Still, Bout claims he has not returned to his former profession of arms dealing since he was held in a US federal prison for 15 years and has been out of the game for so long. Instead, Bout is getting involved in local Russian politics, he told The New York Times in an interview published this month
Another tough call was the deal for Mark Frerichs, an American contractor working in Afghanistan, who was held by the Taliban. Frerichs was released in exchange for a convicted drug dealer Haji Bashir Noorzai, who was in prison in the United States. The release of Noorzai was long sought by the Taliban, which regarded him as a key ally and gave him a hero’s welcome when he returned to Afghanistan.
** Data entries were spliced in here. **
(** X23: when [draw_molecule_and_bit_info_grid] returns an image, [bit] is
    a key of [info] and the image is what MolsToGridImage makes of one cell
    per example shown: all the examples of the bit, or the first
    [max_examples] of them.  The molecule is repeated once per cell, the
    four highlight lists hold, cell by cell and in order, the results of
    [get_environment] for the examples, and there are
    min(mols_per_row, cells) cells per row. *)
Theorem draw_molecule_and_bit_info_grid_cells
    (molecule : Mol) (info : gmap nat (list (nat * nat))) (bit : nat)
    (max_examples : option Z) (mols_per_row : nat) (w w' : World)
    (image : Image) :
  draw_molecule_and_bit_info_grid FindAtomEnvironmentOfRadiusN Image
    MolsToGridImage molecule info bit max_examples mols_per_row w
  = (w', inr image) ->
  exists examples results call,
    info !! bit = Some examples /\
    Forall2 (environment_of FindAtomEnvironmentOfRadiusN molecule)
      (match max_examples with
       | Some m => take (Z.to_nat m) examples
       | None => examples
       end) results /\
    MolsToGridImage call = inr image /\
    mols call = replicate (length results) molecule /\
    molsPerRow call = Nat.min mols_per_row (length results) /\
    highlightAtomLists call = (fun r => fst (fst (fst r))) <$> results /\
    highlightBondLists call = (fun r => snd (fst (fst r))) <$> results /\
    highlightAtomColors call = (fun r => snd (fst r)) <$> results /\
    highlightBondColors call = snd <$> results /\
    legends call = None /\ subImgSize call = (200, 200).
Proof.
  unfold draw_molecule_and_bit_info_grid.
  destruct (info !! bit) as [examples|]; [|discriminate].
  destruct (draw_loop _ molecule max_examples 0 examples no_highlights w)
    as [w1 [e|h]] eqn:Hloop; [discriminate|].
  apply draw_loop_shown in Hloop. destruct Hloop as (results & -> & Hall).
  cbv zeta.
  match goal with
  | |- context [MolsToGridImage ?c] =>
      set (call := c); destruct (MolsToGridImage call) as [e|img] eqn:Hcall
  end; [discriminate|].
  intros H; inversion H; subst; clear H.
  destruct (append_environments_fields molecule results no_highlights)
    as (H1 & H2 & H3 & H4 & H5).
  exists examples, results, call.
  split; [reflexivity|]. split; [exact Hall|]. split; [exact Hcall|].
  unfold call; cbn [mols molsPerRow highlightAtomLists highlightBondLists
                    highlightAtomColors highlightBondColors legends subImgSize].
  rewrite H1, H2, H3, H4, H5. cbn [no_highlights atoms_to_highlight
    bonds_to_highlight atoms_to_highlight_colors bonds_to_highlight_colors
    molecules_to_draw app].
  rewrite length_replicate. repeat split; reflexivity.
Qed.

(** X24: [draw_molecule_and_bit_info_grid] raises KeyError for a bit that
    is not in [info], and with [max_examples] below one it computes no
    environment: MolsToGridImage is called with no molecule and zero
    molecules per row. *)
Theorem draw_molecule_and_bit_info_grid_edges
    (molecule : Mol) (info : gmap nat (list (nat * nat))) (bit : nat)
    (max_examples : option Z) (mols_per_row : nat) (w : World) :
  (info !! bit = None ->
   draw_molecule_and_bit_info_grid FindAtomEnvironmentOfRadiusN Image
     MolsToGridImage molecule info bit max_examples mols_per_row w
   = (w, inl KeyError)) /\
  (forall m examples,
     info !! bit = Some examples -> max_examples = Some m -> (m < 1)%Z ->
     draw_molecule_and_bit_info_grid FindAtomEnvironmentOfRadiusN Image
       MolsToGridImage molecule info bit max_examples mols_per_row w
     = (w, match MolsToGridImage
                   {| mols := []; molsPerRow := 0; subImgSize := (200, 200);
                      legends := None; highlightAtomLists := [];
                      highlightBondLists := []; highlightAtomColors := [];
                      highlightBondColors := [];
                      drawOptions := {| prepareMolsForDrawing := true;
                                        fillHighlights := true |} |}
           with
           | inl e => inl (Raised e)
           | inr image => inr image
           end)).
Proof.
  unfold draw_molecule_and_bit_info_grid. split.
  - intros ->. reflexivity.
  - intros m examples -> -> Hm.
    rewrite draw_loop_limit. replace (Z.to_nat m - 0) with 0 by lia.
    rewrite take_0. cbn [draw_loop]. unfold ret. cbv zeta.
    cbn [no_highlights molecules_to_draw atoms_to_highlight bonds_to_highlight
         atoms_to_highlight_colors bonds_to_highlight_colors length].
    rewrite Nat.min_0_r.
    destruct (MolsToGridImage _); reflexivity.
Qed.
The Biden administration will doubtless have to make other tough calls when it makes a deal for former US Marine Paul Whelan, whom the Russians have accused of spying and have detained since 2018. Whelan denies the allegations.
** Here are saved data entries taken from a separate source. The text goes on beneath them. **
(** ** The gauges *)

Lemma gauges_run_counts evs :
  forall st st' acts a b,
    well_formed st -> run evs st = Ok (st', acts) ->
    gauges_run evs st {| connectionCounter := Some a; pipeCounter := Some b |}
    = {| connectionCounter := Some (a + getConnectionCount st' - getConnectionCount st);
         pipeCounter := Some (b + getPipeCount st' - getPipeCount st) |}.
Proof.
  induction evs as [|e evs IH]; intros st st' acts a b Hwf Hrun.
  - simpl in Hrun. injection Hrun as <- _. simpl. f_equal; f_equal; lia.
  - apply run_cons_inv in Hrun as (st1 & acts1 & acts2 & E & E2 & _).
    pose proof (well_formed_handle _ _ _ _ Hwf E) as Hwf1.
    cbn [gauges_run]. rewrite E.
    destruct e as [now u s|u s msg|u b0 s]; simpl in E; cbn [gauges_handle].
    + injection E as <- _.
      assert (Hp : getPipeCount (on_connection now u s st)
                   = getPipeCount st
                     + match obj_get (connectionPools st) u with
                       | Some _ => 0
                       | None => 1
                       end).
      { unfold on_connection, getPipeCount.
        destruct (obj_get (connectionPools st) u); cbn [pipeCount]; lia. }
      destruct (obj_get (connectionPools st) u);
        cbn [connectionCounter pipeCounter gauge_inc option_map];
        rewrite (IH _ st' acts2 _ _ Hwf1 E2), getConnectionCount_on_connection, Hp;
        f_equal; f_equal; lia.
    + destruct (on_message u s msg st); [|discriminate]. injection E as <- _.
      now apply (IH st st' acts2).
    + destruct (on_close_Ok _ _ _ _ _ _ E) as (pool & Hpool). rewrite Hpool.
      assert (Hp : getPipeCount st1
                   = getPipeCount st
                     - (if Z.of_nat (length (splice pool (indexOf pool s) 1)) =? 0
                        then 1 else 0)).
      { unfold on_close in E. rewrite Hpool in E. unfold getPipeCount.
        destruct (Z.of_nat (length (splice pool (indexOf pool s) 1)) =? 0);
          injection E as <- _; cbn [pipeCount]; lia. }
      destruct (Z.of_nat (length (splice pool (indexOf pool s) 1)) =? 0);
        cbn [connectionCounter pipeCounter gauge_dec option_map];
        rewrite (IH _ st' acts2 _ _ Hwf1 E2),
                (getConnectionCount_on_close _ _ _ _ _ _ Hwf E), Hp;
        f_equal; f_equal; lia.
Qed.

(** With metrics enabled, after every run from the empty registry that
    completes the gauge of active connections reads [getConnectionCount()]
    and the gauge of active pipes reads [getPipeCount()], the number of
    registered sessions; with metrics disabled both stay [undefined]. *)
Theorem gauges_track_registry evs st acts :
  run evs initial = Ok (st, acts) ->
  gauges_run evs initial (new_gauges true)
  = {| connectionCounter := Some (getConnectionCount st);
       pipeCounter := Some (getPipeCount st) |}
  /\ getPipeCount st = Z.of_nat (length (allSessionIds st))
  /\ gauges_run evs initial (new_gauges false) = new_gauges false.
Proof.
  intros Hrun. split; [|split].
  - cbn [new_gauges].
    rewrite (gauges_run_counts evs initial st acts 0 0 well_formed_initial Hrun).
    change (getConnectionCount initial) with 0. change (getPipeCount initial) with 0.
    f_equal; f_equal; lia.
  - apply reachable_pipeCount. now exists evs, acts.
  - clear Hrun. generalize initial. induction evs as [|e evs IH]; intros st0; [reflexivity|].
    cbn [gauges_run]. destruct (handle e st0) as [[st1 acts1]|]; [|reflexivity].
    replace (gauges_handle e st0 (new_gauges false)) with (new_gauges false); [apply IH|].
    destruct e as [now u s|u s msg|u b s]; cbn [gauges_handle new_gauges
      connectionCounter pipeCounter gauge_inc gauge_dec option_map]; try reflexivity.
    + now destruct (obj_get (connectionPools st0) u).
    + destruct (obj_get (connectionPools st0) u) as [pool|]; [|reflexivity].
      now destruct (Z.of_nat (length (splice pool (indexOf pool s) 1)) =? 0).
Qed.

Lemma gauges_track_registry_witness :
  gauges_run [Connection 0 "/s" 1%nat; Connection 5 "/s" 2%nat; Closed "/s" false 1%nat]
             initial (new_gauges true)
  = {| connectionCounter :=
         Some (getConnectionCount (mkState [("/s"%string, [2%nat])] [("/s"%string, 0)] 1));
       pipeCounter :=
         Some (getPipeCount (mkState [("/s"%string, [2%nat])] [("/s"%string, 0)] 1)) |}
  /\ getPipeCount (mkState [("/s"%string, [2%nat])] [("/s"%string, 0)] 1)
     = Z.of_nat (length (allSessionIds
                           (mkState [("/s"%string, [2%nat])] [("/s"%string, 0)] 1)))
  /\ gauges_run [Connection 0 "/s" 1%nat; Connection 5 "/s" 2%nat; Closed "/s" false 1%nat]
                initial (new_gauges false)
     = new_gauges false.
Proof.
  apply (gauges_track_registry
           [Connection 0 "/s" 1%nat; Connection 5 "/s" 2%nat; Closed "/s" false 1%nat]
           (mkState [("/s"%string, [2%nat])] [("/s"%string, 0)] 1) []).
  reflexivity.
Defined.

(** ** Counts and the restart action *)

Lemma pools_at_least_one_member (pools : object (list WebSocket)) :
  (forall k pool, In (k, pool) pools -> pool <> []) ->
  (length pools <= length (flat_map (fun entry => map (pair (fst entry)) (snd entry)) pools))%nat.
Proof.
  induction pools as [|[k pool] pools IH]; intros Hne; [simpl; lia|].
  cbn [flat_map fst snd length]. rewrite length_app, length_map.
  assert (pool <> []) by (apply (Hne k); now left).
  destruct pool; [congruence|].
  specialize (IH (fun k' p' H' => Hne k' p' (or_intror H'))). simpl. lia.
Qed.

(** In every state reached from the empty registry there are at least as
    many connections as sessions, and there is no connection exactly when
    there is no session. *)
Theorem connections_and_pipes st :
  reachable st ->
  0 <= getPipeCount st <= getConnectionCount st
  /\ (getConnectionCount st = 0 <-> getPipeCount st = 0)
  /\ (getPipeCount st = 0 <-> allSessionIds st = []).
Proof.
  intros Hreach. pose proof (reachable_well_formed st Hreach) as Hwf.
  destruct Hwf as (Hnd & Hne & Hopen).
  rewrite (reachable_pipeCount st Hreach), getConnectionCount_memberships.
  assert (Hle : (length (allSessionIds st) <= length (memberships st))%nat).
  { unfold allSessionIds, obj_keys, memberships. rewrite length_map.
    apply pools_at_least_one_member. intros k pool Hin.
    apply (Hne k). now apply obj_get_In. }
  assert (Hzero : length (memberships st) = 0%nat -> length (allSessionIds st) = 0%nat).
  { intros H0. apply length_zero_iff_nil in H0.
    unfold allSessionIds.
    now rewrite (memberships_nil st (conj Hnd (conj Hne Hopen)) H0). }
  assert (Hzero' : length (allSessionIds st) = 0%nat -> length (memberships st) = 0%nat).
  { intros H0. apply length_zero_iff_nil in H0.
    unfold allSessionIds, obj_keys in H0. apply map_eq_nil in H0.
    unfold memberships. now rewrite H0. }
  split; [lia|]. split; [split; lia|].
  split; intros H.
  - apply length_zero_iff_nil. lia.
  - now rewrite H.
Qed.

Lemma connections_and_pipes_witness :
  0 <= getPipeCount (on_connection 0 "/s" 1%nat initial)
    <= getConnectionCount (on_connection 0 "/s" 1%nat initial)
  /\ (getConnectionCount (on_connection 0 "/s" 1%nat initial) = 0
      <-> getPipeCount (on_connection 0 "/s" 1%nat initial) = 0)
  /\ (getPipeCount (on_connection 0 "/s" 1%nat initial) = 0
      <-> allSessionIds (on_connection 0 "/s" 1%nat initial) = []).
Proof.
  apply (connections_and_pipes (on_connection 0 "/s" 1%nat initial)).
  exists [Connection 0 "/s" 1%nat], []. reflexivity.
Defined.

(** The [schedule-restart] action exits at once exactly when no session is
    registered, which is when no connection is open; otherwise it only sets
    [awaitingRestart] and answers that the restart is scheduled. *)
Theorem schedule_restart_exits_when_idle st awaiting :
  reachable st ->
  (exits (schedule_restart st awaiting) = true <-> allSessionIds st = [])
  /\ (exits (schedule_restart st awaiting) = true <-> getConnectionCount st = 0)
  /\ (allSessionIds st = [] ->
      reply (schedule_restart st awaiting) = js "Exiting NOW!"
      /\ awaitingRestart (schedule_restart st awaiting) = awaiting)
  /\ (allSessionIds st <> [] ->
      reply (schedule_restart st awaiting)
      = js "Restart scheduled - waiting for all pipes to close."
      /\ awaitingRestart (schedule_restart st awaiting) = true).
Proof.
  intros Hreach. pose proof (reachable_well_formed st Hreach) as Hwf.
  assert (Hpipe : getPipeCount st = 0 <-> allSessionIds st = []).
  { rewrite (reachable_pipeCount st Hreach). split; intros H.
    - apply length_zero_iff_nil. lia.
    - now rewrite H. }
  assert (Hconn : getConnectionCount st = 0 <-> allSessionIds st = []).
  { rewrite getConnectionCount_memberships. split; intros H.
    - unfold allSessionIds. rewrite (memberships_nil st Hwf); [reflexivity|].
      apply length_zero_iff_nil. lia.
    - unfold memberships. unfold allSessionIds, obj_keys in H.
      apply map_eq_nil in H. now rewrite H. }
  unfold schedule_restart. destruct (Z.eqb_spec (getPipeCount st) 0) as [H0|H0];
    cbn [exits reply awaitingRestart].
  - assert (Hnil : allSessionIds st = []) by now apply Hpipe.
    split; [tauto|]. split; [split; intros _; [now apply Hconn | reflexivity]|].
    split; [auto | tauto].
  - assert (Hsome : allSessionIds st <> []) by (intros H; apply H0, Hpipe, H).
    split; [split; [discriminate | tauto]|].
    split; [split; [discriminate | intros H; exfalso; apply Hsome, Hconn, H]|].
    split; [tauto | auto].
Qed.

Lemma schedule_restart_exits_when_idle_witness :
  (exits (schedule_restart (on_connection 0 "/s" 1%nat initial) false) = true
   <-> allSessionIds (on_connection 0 "/s" 1%nat initial) = [])
  /\ (exits (schedule_restart (on_connection 0 "/s" 1%nat initial) false) = true
      <-> getConnectionCount (on_connection 0 "/s" 1%nat initial) = 0)
  /\ (allSessionIds (on_connection 0 "/s" 1%nat initial) = [] ->
      reply (schedule_restart (on_connection 0 "/s" 1%nat initial) false)
      = js "Exiting NOW!"
      /\ awaitingRestart (schedule_restart (on_connection 0 "/s" 1%nat initial) false)
         = false)
  /\ (allSessionIds (on_connection 0 "/s" 1%nat initial) <> [] ->
      reply (schedule_restart (on_connection 0 "/s" 1%nat initial) false)
      = js "Restart scheduled - waiting for all pipes to close."
      /\ awaitingRestart (schedule_restart (on_connection 0 "/s" 1%nat initial) false)
         = true).
Proof.
  apply (schedule_restart_exits_when_idle (on_connection 0 "/s" 1%nat initial) false).
  exists [Connection 0 "/s" 1%nat], []. reflexivity.
Defined.

(** ** Base64 decodes back *)

Lemma land_shiftl_small x k y : 0 <= k -> 0 <= y < 2 ^ k -> Z.land (Z.shiftl x k) y = 0.
Proof.
  intros Hk Hy. apply Z.bits_inj'. intros i Hi. rewrite Z.land_spec, Z.bits_0.
  destruct (Z_lt_le_dec i k) as [Hlt|Hge].
  - now rewrite Z.shiftl_spec_low.
  - rewrite <- (Z.mod_small y (2 ^ k)) by assumption.
    rewrite Z.mod_pow2_bits_high by lia. apply andb_false_r.
Qed.

(** Or-ing a small number under a shifted one is adding it. *)
Lemma lor_shiftl_add x k y :
  0 <= k -> 0 <= y < 2 ^ k -> Z.lor (Z.shiftl x k) y = x * 2 ^ k + y.
Proof.
  intros Hk Hy. pose proof (land_shiftl_small x k y Hk Hy) as Hland.
  rewrite <- Z.lxor_lor, <- Z.add_nocarry_lxor by assumption.
  now rewrite Z.shiftl_mul_pow2.
Qed.

Lemma land_low a (k : Z) : 0 <= k -> Z.land a (2 ^ k - 1) = a mod 2 ^ k.
Proof.
  intros Hk. replace (2 ^ k - 1) with (Z.ones k); [now apply Z.land_ones|].
  rewrite Z.ones_equiv. lia.
Qed.

(** The four alphabet indices of a group of three bytes, as arithmetic. *)
Lemma base64_indices a b c :
  0 <= a < 256 -> 0 <= b < 256 -> 0 <= c < 256 ->
  Z.shiftr a 2 = a / 4
  /\ Z.lor (Z.shiftl (Z.land a 3) 4) (Z.shiftr b 4) = a mod 4 * 16 + b / 16
  /\ Z.lor (Z.shiftl (Z.land b 15) 2) (Z.shiftr c 6) = b mod 16 * 4 + c / 64
  /\ Z.land c 63 = c mod 64
  /\ Z.shiftl (Z.land a 3) 4 = a mod 4 * 16
  /\ Z.shiftl (Z.land b 15) 2 = b mod 16 * 4.
Proof.
  intros Ha Hb Hc.
  rewrite !Z.shiftr_div_pow2 by lia.
  change (Z.land a 3) with (Z.land a (2 ^ 2 - 1)).
  change (Z.land b 15) with (Z.land b (2 ^ 4 - 1)).
  change (Z.land c 63) with (Z.land c (2 ^ 6 - 1)).
  rewrite (land_low a 2), (land_low b 4), (land_low c 6) by lia.
  change (2 ^ 2) with 4. change (2 ^ 4) with 16. change (2 ^ 6) with 64.
  assert (0 <= b / 16 < 16) by (split; [apply Z.div_pos | apply Z.div_lt_upper_bound]; lia).
  assert (0 <= c / 64 < 4) by (split; [apply Z.div_pos | apply Z.div_lt_upper_bound]; lia).
  rewrite !lor_shiftl_add by (change (2 ^ 4) with 16; change (2 ^ 2) with 4; lia).
  rewrite !Z.shiftl_mul_pow2 by lia.
  change (2 ^ 2) with 4. change (2 ^ 4) with 16.
  repeat split; reflexivity.
Qed.

Lemma b64index_b64char i : 0 <= i < 64 -> b64index (b64char i) = i.
Proof.
  intros Hi.
  assert (Hall : forallb (fun n => b64index (b64char (Z.of_nat n)) =? Z.of_nat n)
                         (seq 0 64) = true) by (vm_compute; reflexivity).
  rewrite forallb_forall in Hall. specialize (Hall (Z.to_nat i)).
  rewrite Z2Nat.id in Hall by lia. apply Z.eqb_eq, Hall, in_seq. lia.
Qed.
A similar case to Whelan’s is that of The Wall Street Journal reporter Evan Gershkovich, whom the Russians detained in March and accused of collecting “information constituting a state secret,” a charge that Gershkovich and the Journal, along with the US government, deny.
No doubt Russian President Vladimir Putin will try to drive a hard bargain for the release of Whelan and Gershkovich.
I believe that getting wrongfully detained Americans home is worth the high price that rogue states such as Iran and Putin’s Russia typically try to exact and applaud the Biden administration for making bringing Americans home a priority, just as the Trump administration did before it.
One of those deals involved the Trump administration in 2019 pressuring the Afghan government to swap three high-level Taliban officials held in Afghanistan for US citizen Kevin King and Australian Timothy Weeks, who were both professors at the American University of Afghanistan and were held hostage by the Taliban for three years.
Also in 2019, Xiyue Wang, a student at Princeton University serving a 10-year sentence in Iran on spying charges, was freed in exchange for Massoud Soleimani, an Iranian scientist who had been convicted in the US of export violations.